▶ ACTIVITY: In the entries below, identify every line with the string "left" and copy it.

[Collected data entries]
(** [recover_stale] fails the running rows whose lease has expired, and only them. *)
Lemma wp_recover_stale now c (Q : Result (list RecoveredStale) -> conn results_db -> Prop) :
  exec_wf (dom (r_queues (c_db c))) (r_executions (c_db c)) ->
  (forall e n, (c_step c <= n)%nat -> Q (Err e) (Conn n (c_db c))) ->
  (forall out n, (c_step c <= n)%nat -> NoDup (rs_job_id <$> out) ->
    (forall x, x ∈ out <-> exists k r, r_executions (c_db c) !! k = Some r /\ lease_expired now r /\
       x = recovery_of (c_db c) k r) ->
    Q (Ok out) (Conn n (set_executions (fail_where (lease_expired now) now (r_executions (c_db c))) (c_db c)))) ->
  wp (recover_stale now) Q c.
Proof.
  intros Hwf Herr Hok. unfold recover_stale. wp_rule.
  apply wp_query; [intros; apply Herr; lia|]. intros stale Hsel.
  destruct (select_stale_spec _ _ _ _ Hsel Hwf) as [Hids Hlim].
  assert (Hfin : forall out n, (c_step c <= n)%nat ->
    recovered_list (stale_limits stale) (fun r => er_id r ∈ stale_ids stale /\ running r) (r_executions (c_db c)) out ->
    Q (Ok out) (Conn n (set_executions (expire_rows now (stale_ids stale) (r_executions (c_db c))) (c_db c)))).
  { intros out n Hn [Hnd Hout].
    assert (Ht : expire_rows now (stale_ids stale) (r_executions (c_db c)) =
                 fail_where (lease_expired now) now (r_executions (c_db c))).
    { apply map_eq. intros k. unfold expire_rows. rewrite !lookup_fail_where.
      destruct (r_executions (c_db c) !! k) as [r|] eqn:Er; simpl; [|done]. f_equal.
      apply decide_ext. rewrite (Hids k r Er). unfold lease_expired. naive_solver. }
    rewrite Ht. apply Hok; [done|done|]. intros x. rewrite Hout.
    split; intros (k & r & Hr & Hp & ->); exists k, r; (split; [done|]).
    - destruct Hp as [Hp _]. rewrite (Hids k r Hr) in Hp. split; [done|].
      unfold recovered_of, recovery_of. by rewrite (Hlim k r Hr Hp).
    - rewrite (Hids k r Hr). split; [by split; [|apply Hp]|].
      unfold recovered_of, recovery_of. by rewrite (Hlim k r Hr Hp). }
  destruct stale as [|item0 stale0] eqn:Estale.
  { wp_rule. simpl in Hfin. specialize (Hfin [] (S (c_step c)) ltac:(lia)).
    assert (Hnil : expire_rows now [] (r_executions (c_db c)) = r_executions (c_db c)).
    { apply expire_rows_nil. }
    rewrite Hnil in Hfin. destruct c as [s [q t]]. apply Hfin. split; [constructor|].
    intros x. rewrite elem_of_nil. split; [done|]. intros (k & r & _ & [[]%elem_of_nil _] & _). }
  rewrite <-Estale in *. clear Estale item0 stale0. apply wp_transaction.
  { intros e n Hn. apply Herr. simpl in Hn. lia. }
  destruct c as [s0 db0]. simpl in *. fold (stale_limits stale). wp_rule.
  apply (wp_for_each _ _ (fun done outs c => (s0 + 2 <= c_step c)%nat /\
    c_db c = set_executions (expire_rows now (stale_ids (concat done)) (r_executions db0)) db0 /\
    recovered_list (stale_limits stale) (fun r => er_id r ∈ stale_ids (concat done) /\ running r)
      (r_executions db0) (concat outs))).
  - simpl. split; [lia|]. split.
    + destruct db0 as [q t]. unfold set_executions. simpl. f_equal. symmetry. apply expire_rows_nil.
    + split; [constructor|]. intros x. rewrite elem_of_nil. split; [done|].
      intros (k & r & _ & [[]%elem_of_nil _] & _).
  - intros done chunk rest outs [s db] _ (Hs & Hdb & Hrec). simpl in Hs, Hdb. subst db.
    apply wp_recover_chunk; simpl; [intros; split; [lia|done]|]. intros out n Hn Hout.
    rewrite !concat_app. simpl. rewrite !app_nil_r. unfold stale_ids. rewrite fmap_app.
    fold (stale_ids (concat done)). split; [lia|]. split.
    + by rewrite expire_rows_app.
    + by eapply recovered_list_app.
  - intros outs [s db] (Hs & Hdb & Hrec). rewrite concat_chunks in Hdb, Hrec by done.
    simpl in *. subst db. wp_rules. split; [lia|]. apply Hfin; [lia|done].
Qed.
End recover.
--
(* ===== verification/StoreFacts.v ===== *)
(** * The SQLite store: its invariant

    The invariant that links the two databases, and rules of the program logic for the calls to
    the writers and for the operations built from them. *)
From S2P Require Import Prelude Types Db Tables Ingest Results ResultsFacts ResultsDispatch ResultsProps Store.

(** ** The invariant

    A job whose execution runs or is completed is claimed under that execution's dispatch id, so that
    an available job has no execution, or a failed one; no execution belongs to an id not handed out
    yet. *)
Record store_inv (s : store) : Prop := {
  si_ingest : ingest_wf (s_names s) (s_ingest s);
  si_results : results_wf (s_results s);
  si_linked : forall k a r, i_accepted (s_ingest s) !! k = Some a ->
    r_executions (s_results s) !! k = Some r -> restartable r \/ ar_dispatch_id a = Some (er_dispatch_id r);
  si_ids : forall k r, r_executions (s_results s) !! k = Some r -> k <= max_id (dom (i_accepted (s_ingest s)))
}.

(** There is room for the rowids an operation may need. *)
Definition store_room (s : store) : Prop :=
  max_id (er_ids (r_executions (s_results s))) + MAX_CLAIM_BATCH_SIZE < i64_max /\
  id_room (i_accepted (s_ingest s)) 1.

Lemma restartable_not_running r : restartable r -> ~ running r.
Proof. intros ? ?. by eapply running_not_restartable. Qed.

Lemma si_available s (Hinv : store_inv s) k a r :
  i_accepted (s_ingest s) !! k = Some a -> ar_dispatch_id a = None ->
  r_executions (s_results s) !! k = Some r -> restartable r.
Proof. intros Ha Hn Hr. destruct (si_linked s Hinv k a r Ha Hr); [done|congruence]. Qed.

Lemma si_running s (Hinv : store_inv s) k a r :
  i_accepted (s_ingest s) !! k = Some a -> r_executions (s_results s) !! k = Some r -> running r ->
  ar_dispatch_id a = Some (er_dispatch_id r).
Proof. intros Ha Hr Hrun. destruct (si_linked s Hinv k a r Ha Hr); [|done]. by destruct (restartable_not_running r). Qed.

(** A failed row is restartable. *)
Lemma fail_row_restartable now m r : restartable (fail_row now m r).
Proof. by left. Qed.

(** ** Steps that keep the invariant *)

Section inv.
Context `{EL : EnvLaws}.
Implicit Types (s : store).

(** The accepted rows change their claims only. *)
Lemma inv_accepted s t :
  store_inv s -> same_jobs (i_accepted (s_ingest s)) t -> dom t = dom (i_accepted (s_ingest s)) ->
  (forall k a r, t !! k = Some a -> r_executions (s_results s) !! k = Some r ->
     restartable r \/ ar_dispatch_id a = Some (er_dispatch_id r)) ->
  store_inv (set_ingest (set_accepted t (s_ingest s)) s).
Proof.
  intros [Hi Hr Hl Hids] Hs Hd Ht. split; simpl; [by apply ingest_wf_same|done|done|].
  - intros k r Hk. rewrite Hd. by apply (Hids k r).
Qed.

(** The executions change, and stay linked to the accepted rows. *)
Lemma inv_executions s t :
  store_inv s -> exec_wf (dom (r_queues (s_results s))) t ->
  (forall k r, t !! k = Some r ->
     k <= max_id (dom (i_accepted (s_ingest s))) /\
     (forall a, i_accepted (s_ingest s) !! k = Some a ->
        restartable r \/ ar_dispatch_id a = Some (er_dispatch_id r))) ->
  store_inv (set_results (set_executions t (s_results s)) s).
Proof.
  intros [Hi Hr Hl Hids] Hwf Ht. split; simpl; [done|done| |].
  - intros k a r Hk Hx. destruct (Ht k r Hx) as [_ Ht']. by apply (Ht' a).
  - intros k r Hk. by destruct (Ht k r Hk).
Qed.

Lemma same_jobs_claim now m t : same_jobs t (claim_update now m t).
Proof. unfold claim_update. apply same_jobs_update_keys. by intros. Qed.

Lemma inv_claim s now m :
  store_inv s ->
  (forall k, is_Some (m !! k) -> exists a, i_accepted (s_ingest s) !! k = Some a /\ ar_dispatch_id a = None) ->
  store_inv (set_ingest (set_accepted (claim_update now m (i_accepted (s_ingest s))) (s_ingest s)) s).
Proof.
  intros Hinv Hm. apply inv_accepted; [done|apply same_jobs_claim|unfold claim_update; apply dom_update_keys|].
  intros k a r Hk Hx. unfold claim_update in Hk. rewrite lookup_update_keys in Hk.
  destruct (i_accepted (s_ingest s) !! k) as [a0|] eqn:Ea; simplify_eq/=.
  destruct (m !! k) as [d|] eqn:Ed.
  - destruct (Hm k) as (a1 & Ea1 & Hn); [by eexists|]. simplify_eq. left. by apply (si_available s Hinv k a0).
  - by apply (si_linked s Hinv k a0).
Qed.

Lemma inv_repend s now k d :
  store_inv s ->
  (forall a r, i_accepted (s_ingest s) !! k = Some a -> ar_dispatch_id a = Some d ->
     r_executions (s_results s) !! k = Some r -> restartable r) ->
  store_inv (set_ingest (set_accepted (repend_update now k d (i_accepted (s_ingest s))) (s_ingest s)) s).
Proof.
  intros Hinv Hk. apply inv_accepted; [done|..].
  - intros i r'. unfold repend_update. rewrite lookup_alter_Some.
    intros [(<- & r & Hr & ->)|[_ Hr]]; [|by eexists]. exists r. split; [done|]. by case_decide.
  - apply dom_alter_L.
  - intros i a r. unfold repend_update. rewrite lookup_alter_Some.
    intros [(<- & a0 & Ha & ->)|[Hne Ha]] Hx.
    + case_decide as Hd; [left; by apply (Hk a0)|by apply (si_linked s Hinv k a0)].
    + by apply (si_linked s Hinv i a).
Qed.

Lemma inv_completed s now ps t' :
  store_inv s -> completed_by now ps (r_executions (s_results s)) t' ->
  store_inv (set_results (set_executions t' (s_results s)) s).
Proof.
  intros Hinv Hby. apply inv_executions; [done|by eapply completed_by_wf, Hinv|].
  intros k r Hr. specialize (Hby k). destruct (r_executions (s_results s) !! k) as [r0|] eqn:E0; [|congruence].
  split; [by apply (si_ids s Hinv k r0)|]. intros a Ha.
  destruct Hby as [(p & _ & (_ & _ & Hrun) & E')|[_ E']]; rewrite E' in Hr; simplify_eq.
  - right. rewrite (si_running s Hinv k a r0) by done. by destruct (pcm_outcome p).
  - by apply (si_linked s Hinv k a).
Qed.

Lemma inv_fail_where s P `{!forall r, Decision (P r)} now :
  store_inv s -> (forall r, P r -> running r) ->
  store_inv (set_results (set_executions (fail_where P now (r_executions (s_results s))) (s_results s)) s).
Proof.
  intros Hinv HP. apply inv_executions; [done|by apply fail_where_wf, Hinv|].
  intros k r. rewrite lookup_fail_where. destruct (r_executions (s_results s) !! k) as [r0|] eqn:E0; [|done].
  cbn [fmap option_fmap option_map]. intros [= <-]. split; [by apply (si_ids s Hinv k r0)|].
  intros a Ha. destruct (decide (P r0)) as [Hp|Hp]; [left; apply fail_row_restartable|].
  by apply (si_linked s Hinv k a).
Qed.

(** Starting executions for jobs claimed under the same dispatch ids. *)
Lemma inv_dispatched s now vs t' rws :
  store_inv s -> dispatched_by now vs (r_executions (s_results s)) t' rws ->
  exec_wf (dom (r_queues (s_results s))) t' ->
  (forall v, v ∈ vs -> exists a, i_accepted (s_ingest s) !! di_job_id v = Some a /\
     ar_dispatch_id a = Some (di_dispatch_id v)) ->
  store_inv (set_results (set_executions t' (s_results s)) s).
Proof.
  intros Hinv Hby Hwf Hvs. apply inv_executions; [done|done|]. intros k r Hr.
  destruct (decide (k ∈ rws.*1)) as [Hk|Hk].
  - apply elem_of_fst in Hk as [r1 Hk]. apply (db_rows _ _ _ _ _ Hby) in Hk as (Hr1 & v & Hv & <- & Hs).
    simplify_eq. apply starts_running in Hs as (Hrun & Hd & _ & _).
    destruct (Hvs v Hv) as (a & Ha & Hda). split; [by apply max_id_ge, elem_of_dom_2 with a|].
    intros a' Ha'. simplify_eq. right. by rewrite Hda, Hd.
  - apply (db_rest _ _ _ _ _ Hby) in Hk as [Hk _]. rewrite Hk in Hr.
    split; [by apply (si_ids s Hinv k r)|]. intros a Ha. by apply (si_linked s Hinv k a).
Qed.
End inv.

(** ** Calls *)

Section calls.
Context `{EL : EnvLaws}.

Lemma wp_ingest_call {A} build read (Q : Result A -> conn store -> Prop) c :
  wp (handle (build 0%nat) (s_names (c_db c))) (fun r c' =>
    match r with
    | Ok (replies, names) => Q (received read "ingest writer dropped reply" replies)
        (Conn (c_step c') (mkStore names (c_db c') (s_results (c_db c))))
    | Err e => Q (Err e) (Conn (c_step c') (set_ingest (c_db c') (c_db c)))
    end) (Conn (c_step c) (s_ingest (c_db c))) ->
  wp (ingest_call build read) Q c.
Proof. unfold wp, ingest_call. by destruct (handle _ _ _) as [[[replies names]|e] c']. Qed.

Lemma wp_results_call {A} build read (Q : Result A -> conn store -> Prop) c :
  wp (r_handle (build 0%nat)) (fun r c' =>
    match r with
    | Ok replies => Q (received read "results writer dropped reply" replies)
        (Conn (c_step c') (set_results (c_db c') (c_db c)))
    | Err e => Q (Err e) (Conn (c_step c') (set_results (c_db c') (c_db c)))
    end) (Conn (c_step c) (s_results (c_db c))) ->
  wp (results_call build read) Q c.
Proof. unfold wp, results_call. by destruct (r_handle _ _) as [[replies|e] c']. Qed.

▶ COMPLETED EXERCISE:
Proof. by left. Qed.
  - destruct (Hm k) as (a1 & Ea1 & Hn); [by eexists|]. simplify_eq. left. by apply (si_available s Hinv k a0).
    + case_decide as Hd; [left; by apply (Hk a0)|by apply (si_linked s Hinv k a0)].
  intros a Ha. destruct (decide (P r0)) as [Hp|Hp]; [left; apply fail_row_restartable|].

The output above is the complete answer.